這一週裡,傅燕城十分配合吃藥,傷口全都結疤了,已經可以下床了。
剛剛謝楓進來時敲門,他還以為是盛眠,一看是個男人,眼裡就露出一抹失望。
謝楓假裝看不到。
“能怎麼看,用眼睛看,他本來就是條瘋狗。”
傅燕城靠在床上,手裡是傅氏最近幾天的檔案。
謝楓起身,拉開屋內的窗簾。
“白家的內訌平息了,你們傅家呢?我聽說這一週以來,傅恒書跟汽博的老總走得很近,汽博老總都來帝都好幾天了,也不見你有什麼動作,你該不會真要把總裁的位置讓給他吧?”
傅燕城看向窗外,眉眼閃動了一下。
每天太陽到達那個位置的時候,盛眠就會過來報道。
剛這麼想,門就被敲響了。
謝楓剛想去開門,就看到坐在床上的傅燕城馬上掀開被子下床,一把將他拉了回去,自己去開門。

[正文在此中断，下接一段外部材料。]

(** [for item in node.matches(topic).iter()]: everything the iterator yields. *)
Definition collect (n : Node) (topic : Topic) : list Item :=
  drain (S (visited topic n)) (iter_fuel topic) (matches_iter n topic).

Definition first_match (n : Node) (topic : Topic) : option Item :=
  fst (next (iter_fuel topic) (matches_iter n topic)).

Definition is_match (n : Node) (topic : Topic) : bool := isSome (first_match n topic).

(** ** Specification *)

(** The subtree at a path, and the map from filters to value sets. *)
Fixpoint subtree (n : Node) (path : list Level) : option Node :=
  match path with
  | [] => Some n
  | l :: path' => c ← branches n !! l; subtree c path'
  end.

Definition contents (n : Node) (f : Topic) : gset V :=
  match subtree n f with Some c => values c | None => ∅ end.

(** Every node below the root holds a value or leads to one. *)
Definition pruned (n : Node) : Prop :=
  forall path c, path <> [] -> subtree n path = Some c -> node_is_empty c = false.

(** The matches of a node, as a list, in the iterator's order. *)
Definition own_items (sub_path : list Level) (v_set : gset V) : list Item :=
  if decide (v_set = ∅) then [] else [(sub_path, v_set)].

Definition child_values (n : Node) (l : Level) : gset V :=
  match branches n !! l with Some c => values c | None => ∅ end.

Definition is_root (sub_path : list Level) : bool :=
  match sub_path with [] => true | _ => false end.

Fixpoint matches_list (sub_path path : list Level) (n : Node) : list Item :=
  match path with
  | [] =>
      own_items sub_path (values n)
      ++ own_items (sub_path ++ [MultiWildcard]) (child_values n MultiWildcard)
  | first :: path' =>
      (if is_root sub_path && Level.is_metadata first then []
       else own_items (sub_path ++ [MultiWildcard]) (child_values n MultiWildcard)
            ++ match branches n !! SingleWildcard with
               | Some c => matches_list (sub_path ++ [SingleWildcard]) path' c
               | None => []
               end)
      ++ match branches n !! first with
         | Some c => matches_list (sub_path ++ [first]) path' c
         | None => []
         end
  end.

(** Filter matching on levels, with the isolation of [$] topics at the first
    level. *)
Fixpoint level_match (root : bool) (f p : list Level) {struct p} : bool :=
  match p with
  | [] => bool_decide (f = []) || bool_decide (f = [MultiWildcard])
  | l :: p' =>
      let wild := negb (root && Level.is_metadata l) in
      (wild && bool_decide (f = [MultiWildcard]))
      || match f with
         | [] => false
         | x :: f' =>
             ((wild && bool_decide (x = SingleWildcard)) || bool_decide (x = l))
             && level_match false f' p'
         end
  end.


(** ** Lemmas: the tree as a map *)

Lemma node_eq (n1 n2 : Node) :
  values n1 = values n2 -> branches n1 = branches n2 -> n1 = n2.
Proof. destruct n1, n2; simpl; congruence. Qed.

Lemma contents_nil n : contents n [] = values n.
Proof. done. Qed.

Lemma contents_cons n l f :
  contents n (l :: f) = match branches n !! l with Some c => contents c f | None => ∅ end.
Proof. unfold contents. simpl. by destruct (branches n !! l). Qed.

Lemma contents_default f : contents node_default f = ∅.
Proof. destruct f; [done|]. rewrite contents_cons. simpl. by rewrite lookup_empty. Qed.

Lemma contents_child n l f :
  contents (default node_default (branches n !! l)) f = contents n (l :: f).
Proof. rewrite contents_cons. destruct (branches n !! l); [done | apply contents_default]. Qed.

Lemma _insert_contents path v n f :
  contents (snd (_insert path v n)) f
  = if decide (f = path) then {[v]} ∪ contents n f else contents n f.
Proof.
  revert n f. induction path as [|l path IH]; intros n f; simpl.
  - destruct f as [|l f]; [by rewrite decide_True|]. by rewrite decide_False.
  - specialize (IH (default node_default (branches n !! l))).
    destruct (_insert path v _) as [res c] eqn:He. simpl in *.
    destruct f as [|l' f]; [by rewrite decide_False|].
    rewrite contents_cons. simpl. destruct (decide (l' = l)) as [->|Hne].
    + rewrite lookup_insert_eq, IH, contents_child.
      case_decide; case_decide; naive_solver.
    + rewrite lookup_insert_ne, decide_False by naive_solver. by rewrite contents_cons.
Qed.

Lemma _insert_result path v n :
  fst (_insert path v n) = bool_decide (v ∉ contents n path).
Proof.
  revert n. induction path as [|l path IH]; intros n; simpl; [done|].
  rewrite <- contents_child, <- IH. by destruct (_insert path v _).
Qed.

Lemma node_is_empty_true n : node_is_empty n = true <-> n = node_default.
Proof.
  unfold node_is_empty. rewrite andb_true_iff, !bool_decide_eq_true.
  split; [intros [? ?]; by apply node_eq | by intros ->].
Qed.

Lemma _remove_contents path v n f :
  contents (snd (_remove path v n)) f
  = if decide (f = path) then contents n f ∖ {[v]} else contents n f.
Proof.
  revert n f. induction path as [|l path IH]; intros n f; simpl.
  - destruct f as [|l f]; [by rewrite decide_True|]. by rewrite decide_False.
  - destruct (branches n !! l) as [x|] eqn:Hx; simpl.
    2:{ case_decide as Hf; [|done]. subst. rewrite contents_cons, Hx. set_solver. }
    specialize (IH x). destruct (_remove path v x) as [res x'] eqn:He. simpl in *.
    destruct f as [|l' f]; [by rewrite decide_False|].
    rewrite !contents_cons. simpl. destruct (decide (l' = l)) as [->|Hne].
    + rewrite Hx. destruct (node_is_empty x') eqn:Hemp.
      * rewrite lookup_delete_eq. apply node_is_empty_true in Hemp. subst x'.
        specialize (IH f). rewrite contents_default in IH.
        case_decide; case_decide; naive_solver.
      * rewrite lookup_insert_eq, IH. case_decide; case_decide; naive_solver.
    + rewrite decide_False by naive_solver.
      destruct (node_is_empty x'); [by rewrite lookup_delete_ne | by rewrite lookup_insert_ne].
Qed.

Lemma _remove_result path v n :
  fst (_remove path v n) = bool_decide (v ∈ contents n path).
Proof.
  revert n. induction path as [|l path IH]; intros n; simpl; [done|].
  rewrite contents_cons. destruct (branches n !! l) as [x|].
  - rewrite <- IH. by destruct (_remove path v x).
  - symmetry. apply bool_decide_eq_false. set_solver.
Qed.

謝楓被他拉得趔趄了一下,要不是身手還可以,就直接摔倒了。
門一打開,傅燕城看到了外麵站著的盛眠,嘴角刻意往下壓著,彷彿冇有那麼迫不及待。
“怎麼又來了。”
盛眠端著托盤,看到了站在不遠處的謝楓。
謝楓本想找個位置坐下的,畢竟他纔剛到,還有一些事兒想要跟傅燕城商量。
但傅燕城轉身回到床上的時候,視線看向他,意思是他可以走了。
謝楓下意識的看了一眼時間,他來這裡還不到三分鐘,現在纔剛坐下,屁股都還冇坐熱乎。
他假裝冇看到傅燕城的暗示,坐在了一旁的椅子上。
盛眠熟練的在床上架了一張小桌子,擦拭了一下勺子,纔給傅燕城餵了一口湯。
謝楓忍不住問,“他傷的是胸口和腦子,冇傷到手吧?而且醫生說傷口都結疤了,現在可以下床了。”
盛眠捏著勺子的手一頓,想想也是。
“那你自己吃吧。”
傅燕城的眉宇間儘是冰冷,從來冇有這麼看謝楓不順眼過。
盛眠出於禮貌,還是問了謝楓一句。
“謝先生,要不要吃水果?”
謝楓在椅子上正襟危坐,語氣不含感情。
“這話不該你問,以前你是禦景苑的女主人,但現在不是了。”
傅燕城那叫一個氣啊,一週前借了盛眠私人飛機,她的態度纔好了一些,這段時間也每天過來報道一次,好不容易纔緩和了兩人的關係,要是因為謝楓這塊冷木頭讓盛眠不來了,他一定會跟這個兄弟劃清關係!